Racing was back in business up at Newcastle this afternoon and it is a relief to say that we will be finally having runners again, with five heading to Kempton Park over the next two days. The COVID crisis has hit society hard over the past ten weeks and while the lockdown measures were necessary, it has been a hard time for everyone.
However we felt pretty fortunate to be here at The Paddocks, as it was a case of life goes on as the horses did not know there was a huge crisis going on in the world, they still needed to be looked after and exercised and they certainly provided some kind of normality.
We must thank our dedicated team of staff who have kept the show on the road and our wonderful owners, who have kept their horses in training during a time where there was not only no racing but also no chance to pop into the yard and see their horses. With a string of 45 in training, 25 of which are two-year-olds, there is plenty too look forward to in the summer.
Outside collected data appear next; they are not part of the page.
(** C1, as amended. From a heap satisfying I1:
    [m.Prepend(x)] returns in a heap satisfying I1 when no struct other than
    [m] has [x] among its children;
    [m.Append(x)] returns false in the same heap, or true in a heap where
    [x] is among the children of [m] and has parent [m];
    [t.InsertAfter(x)] and [t.InsertBefore(x)] return false in the same
    heap, or true in a heap where [x] is among the children of the parent of
    [t] and has that parent;
    [m.removeByID(s)], when the heap satisfies I2 too, unfolds to a tree
    below [m] and the fuel covers its height, returns: either false in the
    same heap, or true having taken a child [c] with id [s] out of the
    children of some [p], in a heap where I1 holds at every struct other
    than [c], while [c] is in no children list and its parent is still [p].
    Nothing is stated of the other structs after [Append], [InsertAfter] and
    [InsertBefore], which store the item in the array of the receiver's
    slice.  Under I2 no two structs have a child in common, so the part of
    the array in which [removeByID] closes the gap belongs to the slice of
    [p] alone. *)
Theorem I1_preservation (h : heap) :
  I1 h →
  (∀ m x nm nx, h !! m = Some nm → h !! x = Some nx →
     (∀ q, child_of h x q → q = m) →
     ∃ b h', Prepend (Some m) (Some x) h = Ok b h' ∧ I1 h')
  ∧ (∀ m x nm nx, h !! m = Some nm → h !! x = Some nx →
     Append (Some m) (Some x) h = Ok false h
     ∨ ∃ h', Append (Some m) (Some x) h = Ok true h' ∧ linked h' x m)
  ∧ (∀ t x nt nx, h !! t = Some nt → h !! x = Some nx →
     (InsertAfter (Some t) (Some x) h = Ok false h
      ∨ ∃ h' p, parent nt = Some p
                ∧ InsertAfter (Some t) (Some x) h = Ok true h' ∧ linked h' x p)
     ∧ (InsertBefore (Some t) (Some x) h = Ok false h
        ∨ ∃ h' p, parent nt = Some p
                  ∧ InsertBefore (Some t) (Some x) h = Ok true h' ∧ linked h' x p))
  ∧ (I2 h → ∀ t s fuel, shape h t → height t ≤ fuel →
     ∃ b h', removeByID fuel (Some (root t)) s h = Ok b h'
       ∧ ((b = false ∧ h' = h)
          ∨ (b = true
             ∧ ∃ p c nc nc', child_of h c p ∧ h !! c = Some nc ∧ ID nc = s
                 ∧ h' !! c = Some nc' ∧ parent nc' = Some p
                 ∧ (∀ q, ¬ child_of h' c q)
                 ∧ ∀ a, a ≠ c → I1_at h' a))).
Proof.
  intros HI1. split; [|split; [|split]].
  - intros m x nm nx. by apply Prepend_keep_I1.
  - intros m x nm nx Hm Hx.
    destruct (Append_Prepend_outcome h m x nm nx Hm Hx) as [[Ha|(ha & Ha & Hatt)] _].
    + by left.
    + right. exists ha. split; [done|]. by eapply attached_linked.
  - intros t x nt nx Ht Hx.
    assert (∀ p, parent nt = Some p → is_Some (h !! p)) as Halloc.
    { intros p Hpar. destruct (I1_parent_holds h t nt p HI1 Ht Hpar) as (np & Hp & _).
      by exists np. }
    destruct (Insert_outcome h t x nt nx Ht Hx Halloc)
      as [[Ha|(p & k & ha & Hpar & Ha & Hatt)] [Hb|(p' & k' & hb & Hpar' & Hb & Hatt')]];
      split; try (by left); right.
    all: try (exists ha, p; split; [done|]; split; [done|]; by eapply attached_linked).
    all: exists hb, p'; split; [done|]; split; [done|]; by eapply attached_linked.
  - intros HI2 t s fuel. by apply removeByID_keep_I1.
Qed.

(** On the scenario tree: prepending the detached item [E] to [C] keeps I1,
    appending it to [C] or inserting it after [B] links it, and removing [D]
    keeps I1 at every struct but [D]. *)
Lemma I1_preservation_witness :
  (∃ b h', Prepend (Some 3%positive) (Some 5%positive) scenario_heap = Ok b h' ∧ I1 h')
  ∧ (∃ h', Append (Some 3%positive) (Some 5%positive) scenario_heap = Ok true h'
           ∧ linked h' 5%positive 3%positive)
  ∧ (∃ h', InsertAfter (Some 2%positive) (Some 5%positive) scenario_heap = Ok true h'
           ∧ linked h' 5%positive 1%positive)
  ∧ (∃ b h', removeByID 3 (Some 1%positive) "d1" scenario_heap = Ok b h'
       ∧ ∀ a, a ≠ 4%positive → I1_at h' a).
Proof.
  destruct (I1_preservation scenario_heap (proj1 scenario_heap_invariants))
    as (Hprepend & Happend & Hinsert & Hremove).
  split; [|split; [|split]].
  - refine (Hprepend 3%positive 5%positive _ _ eq_refl eq_refl _).
    apply child_of_map. compute_done.
  - destruct (Happend 3%positive 5%positive _ _ eq_refl eq_refl) as [Hno|Hyes].
    + vm_compute in Hno. discriminate.
    + exact Hyes.
  - destruct (Hinsert 2%positive 5%positive _ _ eq_refl eq_refl) as [[Hno|Hyes] _].
    + vm_compute in Hno. discriminate.
    + destruct Hyes as (h' & p & Hpar & Hrun & Hlink).
      injection Hpar as <-. by exists h'.
  - destruct (Hremove (proj1 (proj2 scenario_heap_invariants)) scenario_tree "d1" 3)
      as (b & h' & Hrun & Heffect).
    + repeat (constructor; try reflexivity).
    + simpl. lia.
    + exists b, h'. split; [exact Hrun|].
      destruct Heffect
        as [[Hb ->]|(Hb & p & c & nc & nc' & _ & Hc & Hid & _ & _ & _ & Hothers)].
      * cbn [root scenario_tree] in Hrun. vm_compute in Hrun. subst b. discriminate.
      * assert (c = 4%positive) as ->; [|exact Hothers].
        revert Hc Hid. clear. intros Hc Hid.
        destruct (decide (c = 4%positive)) as [->|Hne]; [done|]. exfalso.
        assert (map_Forall (λ a na, ID na = "d1" → a = 4%positive) scenario_heap)
          as Hall by compute_done.
        by apply Hne, (map_Forall_lookup_1 _ _ _ _ Hall Hc).
Defined.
Although racing returned today, it will not be racing as we know it. There are no spectators and for the time being, no owners able to go, there is no canteen for the staff, never mind bars on track and the bare minimum number of people needed to run a race meeting. Those that do attend are subject to health checks, must have undertaken a COVID seminar and enact strict social distancing measures which will not make the raceday experience a comfortable one. Hopefully these measures can be eased as soon as the government really gets hold of this virus but for now, they are a necessary evil to allow us to go racing and we cannot wait to see our horses on the track again.
Kempton – Tuesday
The old boy of the yard who is now nine years old but was as good as ever last season and looks in really good shape despite his advancing years. With the limited number of fixtures and competition for racing places, it is a case of running when you get the chance and ten furlongs on the tight inner track would not have been our first choice. A wide draw in 12 is not the end of the world as he is a slow starter but he will need a lot of luck to make his way through in the short straight but it will be great to get him back on track.
Both horses had good seasons last year, four wins for Singing The Blues and two for Master Grey and not much split them when they ran in the same race at Salisbury last year, just half a length the difference when they finished second and fourth. Twelve furlongs on the AW, a good draw and the fact you can ride Singing The Blues handy means that conditions would favour the son of Sir Prancealot and he is probably our best chance of the five runners over the next two days. You would struggle to find a gamer horse in training, having had 23 runs in 13 months without a break last year and he nearly always ran up to his mark. He has won at Kempton and is not badly handicapped off his current rating. Arguably Master Grey is the more talented of the pair and improved from three to four last season, so we hope for the same this year. However, he is one that needs to gain confidence by overtaking horses which may not be ideal when the polytrack is riding quite deep in the warm weather and he generally needs his first run of the campaign.
Kempton – Wednesday
It shows just how tough it is to get in races on resumption, as in a 53-72 Handicap, off a mark of 71 you would have expected Sir Roderic to be a certainty to make the cut but he only just scraped in at the bottom of the 12 strong field. He found his form last season again, winning once and placed in eight of his twelve starts. With a love of soft ground, the tremendous weather we have had in lockdown means he needs to return on the AW which might not be his ideal surface, although he was a very unlucky loser over course and distance two years ago. He seems in great form and it will be good to get him racing again as he is certainly fresh and well at home.
2019 was a successful year for the stable, with nearly every horse having a profitable spell but Sir Plato was one of the few disappointments as he did not really find his stride. However, his only run in Class 6 company saw him lose out by a painful short head at Bath in August which shows the will to win is still there. On the positives, those disappointments meant he has dropped 14lb in a year and is back in Class 6 company once again on Wednesday. Although he did make a winning return at Kempton as a three-year-old (the first of five wins that year) he may well be better on the turf nowadays and limited options have forced our hand for a return trip to Kempton but hopefully he can show some sparkle!